I shudder to think how small the macOS ui text will be on this but I’m willing to find out.

For macOS, 8K should have a larger screen. This 8K monitor is 32 inches, which leaves us with a very awkward 275ppi. 42" would be 209ppi, which is great for 16.5" from your face. 48" would be 183ppi, which is great for 18.8" from your face (my preference). But at 32" and 275dpi, that would be a 12.5" viewing distance, which is far too close for a 32" monitor. You'd be constantly moving your neck to see much of the screen--or wasting visual acuity by having it further.

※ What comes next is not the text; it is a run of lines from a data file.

(** C1.  [handleGenerate] is invoked from the click of one button, which
    is disabled while the workflow state is [GENERATING]: starting a
    generation in that state is a no-op, from any state of the page: the
    handler is not entered, the state is unchanged and no call is issued
    beside the one in flight. *)
Theorem clickGenerate_while_generating :
  forall (w : W) (m : App.Model),
    App.appState m = GENERATING ->
    App.generateDisabled m = true
    /\ App.clickGenerate m = Ret tt
    /\ start (App.clickGenerate m) m = (m, Finished (Returned tt))
    /\ run answer (App.clickGenerate m) w m = mkRun m w (Returned tt) [].
Proof.
  intros w m H.
  assert (D : App.generateDisabled m = true).
  { unfold App.generateDisabled. rewrite H. apply orb_true_r. }
  unfold App.clickGenerate. rewrite D. repeat split; reflexivity.
Qed.

End Workflow.

Lemma handleGenerate_missing_credential_witness :
  let m := Examples.keyless in
  let r := run Script.answer (App.handleGenerate m) Examples.quiet m in
  trim (App.code m) <> ""
  /\ (App.gemini_api_key m = None \/ App.gemini_api_key m = Some "")
  /\ final r = App.setIsKeyModalOpen true m
  /\ App.isKeyModalOpen (final r) = true
  /\ App.appState (final r) = App.appState m
  /\ App.docResult (final r) = App.docResult m
  /\ App.chatSessionRef (final r) = App.chatSessionRef m
  /\ issued r = []
  /\ world r = Examples.quiet
  /\ completion r = Returned tt
  /\ (App.appState (final r) = ERROR -> App.appState m = ERROR)
  /\ run Script.answer (GeminiService.generateDocFromCode "" (App.code m))
         Examples.quiet m
     = mkRun m Examples.quiet
         (Uncaught (ErrorObject "API Key is required to generate documentation."))
         [].
Proof.
  assert (H1 : trim (App.code Examples.keyless) <> "") by (vm_compute; discriminate).
  assert (H2 : App.gemini_api_key Examples.keyless = None
               \/ App.gemini_api_key Examples.keyless = Some "")
    by (left; reflexivity).
  split; [exact H1 | split; [exact H2 |]].
  exact (handleGenerate_missing_credential Script.answer Examples.quiet
           Examples.keyless H1 H2).
Defined.

Lemma handleGenerate_document_failure_witness :
  let m := Examples.loaded in
  let r := run Script.answer (App.handleGenerate m) Examples.quotaExceeded m in
  App.appState (final r) = ERROR
  /\ App.docResult (final r) =
       "**Error generating documentation:** " ++ LF ++ LF ++ "quota exceeded"
  /\ App.chatSessionRef (final r) = None.
Proof.
  assert (H1 : trim (App.code Examples.loaded) <> "") by (vm_compute; discriminate).
  assert (H2 : "key" <> "") by discriminate.
  destruct (handleGenerate_document_failure Script.answer
              Examples.quotaExceeded Examples.quiet Examples.loaded "key"
              (ErrorObject "quota exceeded") H1 eq_refl H2 eq_refl)
    as (_ & _ & Hs & Hd & Hc & _).
  split; [exact Hs | split; [exact Hd | exact Hc]].
Defined.

Lemma handleGenerate_session_failure_witness :
  let m := Examples.loaded in
  let r := run Script.answer (App.handleGenerate m) Examples.noSession m in
  App.appState (final r) = SUCCESS
  /\ App.docResult (final r) = "# Doc"
  /\ App.chatSessionRef (final r) = None.
Proof.
  assert (H1 : trim (App.code Examples.loaded) <> "") by (vm_compute; discriminate).
  assert (H2 : "key" <> "") by discriminate.
  destruct (handleGenerate_session_failure Script.answer
              Examples.noSession
              (Script.mkWorld [] [] [Rejected (ErrorObject "chat unavailable")] [])
              Examples.quiet Examples.loaded "key"
              (mkResponse (Some "# Doc")) (ErrorObject "chat unavailable")
              H1 eq_refl H2 eq_refl eq_refl)
    as (Hs & Hd & Hc & _).
  split; [exact Hs | split; [exact Hd | exact Hc]].
Defined.

Lemma clickGenerate_while_generating_witness :
  App.appState Examples.generating = GENERATING
  /\ App.clickGenerate Examples.generating = Ret tt
  /\ run Script.answer (App.clickGenerate Examples.generating)
         Examples.noSession Examples.generating
     = mkRun Examples.generating Examples.noSession (Returned tt) [].
Proof.
  assert (H : App.appState Examples.generating = GENERATING) by reflexivity.
  destruct (clickGenerate_while_generating Script.answer Examples.noSession
              Examples.generating H) as (_ & Hc & _ & Hr).
  split; [exact H | split; [exact Hc | exact Hr]].
Defined.


(** ** The chat transcript *)

Section Transcript.
Context {W : Type}.
Variable answer : forall R, Effect R -> W -> R * W.

Import ChatInterface.

(** One exchange: what [handleSend] does when its guard lets it pass. *)
Lemma handleSend_exchange :
  forall (w w1 w2 w3 w4 w5 : W) (m : Model) (session : Chat)
         (t0 t1 t2 t3 : Z) (r : Settled GenerateContentResponse),
    chatSession m = Some session ->
    trim (input m) <> "" ->
    isSending m = false ->
    answer _ DateNow w = (t0, w1) ->
    answer _ DateNow w1 = (t1, w2) ->
    answer _ (SendMessage session (input m)) w2 = (r, w3) ->
    answer _ DateNow w3 = (t2, w4) ->
    answer _ DateNow w4 = (t3, w5) ->
    run answer (handleSend m) w m =
      mkRun
        (mkModel (Some session)
                 (messages m ++
                    [ mkMessage (toString t0) user (input m) t1;
                      mkMessage (toString (t2 + 1)) model (modelText r) t3 ])%list
                 "" false)
        w5 (Returned tt)
        [ call DateNow; call DateNow; call (SendMessage session (input m));
          call DateNow; call DateNow ].
Proof.
  intros w w1 w2 w3 w4 w5 m session t0 t1 t2 t3 r
         Hs Hin Hsend H0 H1 Hr H2 H3.
  unfold handleSend. rewrite Hs, Hsend.
  apply falsy_false_iff in Hin. rewrite Hin.
  cbn. rewrite H0. cbn. rewrite H1. cbn. rewrite Hr.
  destruct r as [result | err]; cbn; rewrite H2; cbn; rewrite H3; cbn;
    unfold append, setIsSending, setMessages, setInput; cbn;
    rewrite Hs, <- app_assoc; reflexivity.
Qed.

(** C8.  Two consecutive sends on an open session, however each is
    settled.  Each send appends exactly one user turn carrying the typed
    text, followed by exactly one model turn: the response text (or the
    no-answer notice) when the send is fulfilled, the fixed error notice
    when it is rejected.  Earlier turns, among them a failed user turn, stay
    in place; after each send the session is still held and the sending
    flag is down, so the next send goes through; each send issues one
    [sendMessage]. *)
Theorem handleSend_appends_turns :
  forall (w w1 w2 w3 w4 w5 w6 w7 w8 w9 w10 : W) (m : Model) (session : Chat)
         (t0 t1 t2 t3 t4 t5 t6 t7 : Z) (next : string)
         (r1 r2 : Settled GenerateContentResponse),
    chatSession m = Some session ->
    trim (input m) <> "" ->
    isSending m = false ->
    trim next <> "" ->
    answer _ DateNow w = (t0, w1) ->
    answer _ DateNow w1 = (t1, w2) ->
    answer _ (SendMessage session (input m)) w2 = (r1, w3) ->
    answer _ DateNow w3 = (t2, w4) ->
    answer _ DateNow w4 = (t3, w5) ->
    answer _ DateNow w5 = (t4, w6) ->
    answer _ DateNow w6 = (t5, w7) ->
    answer _ (SendMessage session next) w7 = (r2, w8) ->
    answer _ DateNow w8 = (t6, w9) ->
    answer _ DateNow w9 = (t7, w10) ->
    let first := run answer (handleSend m) w m in
    let typed := onChange next (final first) in
    let second := run answer (handleSend typed) (world first) typed in
    messages (final first) =
      (messages m ++
         [ mkMessage (toString t0) user (input m) t1;
           mkMessage (toString (t2 + 1)) model (modelText r1) t3 ])%list
    /\ chatSession (final first) = Some session
    /\ isSending (final first) = false
    /\ input (final first) = ""
    /\ issued first =
         [ call DateNow; call DateNow; call (SendMessage session (input m));
           call DateNow; call DateNow ]
    /\ messages (final second) =
         (messages m ++
            [ mkMessage (toString t0) user (input m) t1;
              mkMessage (toString (t2 + 1)) model (modelText r1) t3;
              mkMessage (toString t4) user next t5;
              mkMessage (toString (t6 + 1)) model (modelText r2) t7 ])%list
    /\ chatSession (final second) = Some session
    /\ isSending (final second) = false
    /\ issued second =
         [ call DateNow; call DateNow; call (SendMessage session next);
           call DateNow; call DateNow ].
Proof.
  intros w w1 w2 w3 w4 w5 w6 w7 w8 w9 w10 m session
         t0 t1 t2 t3 t4 t5 t6 t7 next r1 r2
         Hs Hin Hsend Hnext H0 H1 Hr1 H2 H3 H4 H5 Hr2 H6 H7 first typed second.
  assert (E1 := handleSend_exchange w w1 w2 w3 w4 w5 m session t0 t1 t2 t3 r1
                  Hs Hin Hsend H0 H1 Hr1 H2 H3).
  fold first in E1.
  assert (Et : typed =
               mkModel (Some session)
                 (messages m ++
                    [ mkMessage (toString t0) user (input m) t1;
                      mkMessage (toString (t2 + 1)) model (modelText r1) t3 ])%list
                 next false).
  { subst typed. rewrite E1. reflexivity. }
  assert (E2 := handleSend_exchange w5 w6 w7 w8 w9 w10
                  (mkModel (Some session)
                     (messages m ++
                        [ mkMessage (toString t0) user (input m) t1;
                          mkMessage (toString (t2 + 1)) model (modelText r1) t3 ])%list
                     next false)
                  session t4 t5 t6 t7 r2 eq_refl Hnext eq_refl H4 H5 Hr2 H6 H7).
  cbn [chatSession input isSending messages] in E2.
  rewrite <- Et in E2. replace w5 with (world first) in E2 at 1 by now rewrite E1.
  fold second in E2.
  rewrite E2, E1. cbn [final messages chatSession isSending input issued].
  rewrite <- app_assoc. cbn [app]. repeat split; reflexivity.
Qed.

End Transcript.

Lemma handleSend_appends_turns_witness :
  let m := Examples.openChat in
  let first := run Script.answer (ChatInterface.handleSend m) Examples.failThenReply m in
  let typed := ChatInterface.onChange "and then?" (final first) in
  let second := run Script.answer (ChatInterface.handleSend typed) (world first) typed in
  ChatInterface.messages (final second) =
    (ChatInterface.messages m ++
       [ ChatInterface.mkMessage "100" user "why?" 100;
         ChatInterface.mkMessage "151" model ChatInterface.sendFailed 150;
         ChatInterface.mkMessage "200" user "and then?" 200;
         ChatInterface.mkMessage "251" model "because" 250 ])%list
  /\ ChatInterface.chatSession (final second) = Some (mkChat 0).
Proof.
  assert (H1 : trim (ChatInterface.input Examples.openChat) <> "")
    by (vm_compute; discriminate).
  assert (H2 : trim "and then?" <> "") by (vm_compute; discriminate).
  destruct (handleSend_appends_turns Script.answer
              Examples.failThenReply
              (Script.mkWorld [100; 150; 150; 200; 200; 250; 250]%Z [] []
                 [Rejected (ErrorObject "network");
                  Fulfilled (mkResponse (Some "because"))])
              (Script.mkWorld [150; 150; 200; 200; 250; 250]%Z [] []
                 [Rejected (ErrorObject "network");
                  Fulfilled (mkResponse (Some "because"))])
              (Script.mkWorld [150; 150; 200; 200; 250; 250]%Z [] []
                 [Fulfilled (mkResponse (Some "because"))])
              (Script.mkWorld [150; 200; 200; 250; 250]%Z [] []
                 [Fulfilled (mkResponse (Some "because"))])
              (Script.mkWorld [200; 200; 250; 250]%Z [] []
                 [Fulfilled (mkResponse (Some "because"))])
              (Script.mkWorld [200; 250; 250]%Z [] []
                 [Fulfilled (mkResponse (Some "because"))])
              (Script.mkWorld [250; 250]%Z [] []
                 [Fulfilled (mkResponse (Some "because"))])
              (Script.mkWorld [250; 250]%Z [] [] [])
              (Script.mkWorld [250]%Z [] [] [])
              (Script.mkWorld [] [] [] [])
              Examples.openChat (mkChat 0)
              100%Z 100%Z 150%Z 150%Z 200%Z 200%Z 250%Z 250%Z "and then?"
              (Rejected (ErrorObject "network"))
              (Fulfilled (mkResponse (Some "because")))
              eq_refl H1 eq_refl H2
              eq_refl eq_refl eq_refl eq_refl eq_refl
              eq_refl eq_refl eq_refl eq_refl eq_refl)
    as (_ & _ & _ & _ & _ & Hm & Hc & _).
  split; [exact Hm | exact Hc].
Defined.
(** * VideoGenerator.svelte: the input form controller

    A shallow embedding of the script block of
    [front_end/src/routes/VideoGenerator.svelte]: the component's variables,
    [validateDimensions], [handleSubmit] and [handleFileChange], together
    with the parts of the browser platform the handler talks to (the
    build-time environment, [FileReader], [fetch], [JSON]).

    [handleSubmit] is an [async] function.  It is modelled as the sequence
    of effects of one submission taken in isolation: the assignments to
    [loading], [error] and [result], the file read and the network call, in
    the order the handler performs them.  The form's inputs are taken not to
    change while the submission is in flight.

    Numbers.  The script declares [width], [height], [numFrames],
    [inferenceSteps] and [guidanceScale] as [number] (only [seed] is
    [number | null]), and binds them to [type="number"] inputs.  The first
    four have integer steps (32, 32, 8, 1) and are carried as integers,
    [guidanceScale] has step 0.1 and is carried as an exact rational.  On
    integers that binary64 represents, [%], [<] and [!==] are exact;
    [numFrames - 1] is not, and is modelled with its rounding ([binary64]):
    it is exact up to 2^53 and loses low bits above.  Values outside the
    declared type (the [null] an emptied input is bound to, which the
    inputs' [required] attribute keeps out of a submitted form) and
    non-integer values of the four integer inputs are not represented;
    statements that relate the script's checks to arithmetic on the
    parameters say for which values they hold. *)

From Stdlib Require Import ZArith QArith Bool List String Ascii Lia.
From Stdlib Require Import DecimalString.
Import ListNotations.
Local Open Scope string_scope.
Local Open Scope Z_scope.

(** ** JavaScript values *)

(** The JSON fragment of JavaScript values: what [JSON.parse] produces and
    what the request payload is made of.  An object is the list of its
    properties in insertion order. *)
#[warnings="-register-all"]
Inductive value : Type :=
| VNull
| VBool (b : bool)
| VNum (q : Q)
| VStr (s : string)
| VArr (items : list value)
| VObj (props : list (string * value)).

(** [o[k]] on an object's property list. *)
Fixpoint lookup (k : string) (props : list (string * value)) : option value :=
  match props with
  | [] => None
  | (k', v) :: rest => if String.eqb k k' then Some v else lookup k rest
  end.

(** [o[k] = v]: an existing property keeps its place, a new one goes last. *)
Fixpoint set_prop (k : string) (v : value) (props : list (string * value))
  : list (string * value) :=
  match props with
  | [] => [(k, v)]
  | (k', v') :: rest =>
      if String.eqb k k' then (k, v) :: rest else (k', v') :: set_prop k v rest
  end.

Definition has_key (k : string) (props : list (string * value)) : bool :=
  match lookup k props with Some _ => true | None => false end.

(** [x < y] on rationals, as a boolean. *)
Definition Qltb (x y : Q) : bool := negb (Qle_bool y x).

(** ToBoolean. *)
Definition truthy (v : value) : bool :=
  match v with
  | VNull => false
  | VBool b => b
  | VNum q => negb (Qeq_bool q 0)
  | VStr s => negb (String.eqb s "")
  | VArr _ | VObj _ => true
  end.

macOS is optimized for PPIs at the sweet spot in which Asus's 5K 27" (PA27JCV) and 6K 32" (PA32QCV) monitors sit. Asus seemed to be one of the few manufacturers that understand a 27" monitor should be 5K (217ppi), not 4K (163ppi). 4K will show you pixels at most common distances. But if you follow that same 217ppi up to 8K, that leads to 40.5" not 32".

My wife has a triple vertical PA27JCV setup and it's amazing. I've been able to borrow it for short stints, and it's nearly everything I've ever wanted from a productivity monitor setup.

  • Yeah I currently daily drive a 43" monitor and it has been a life changer since I got it in 2022.

    I'm still happy with it, would kill for an 8K 43" 120hz monitor but that's still a ways away.

  • What is the right size for 4K monitor and the distance from our eyes? I have Skyworth monitor at 27" already. If I set macos resolution at 4K, the default font is too small. My distance with the monitor is around 16,5".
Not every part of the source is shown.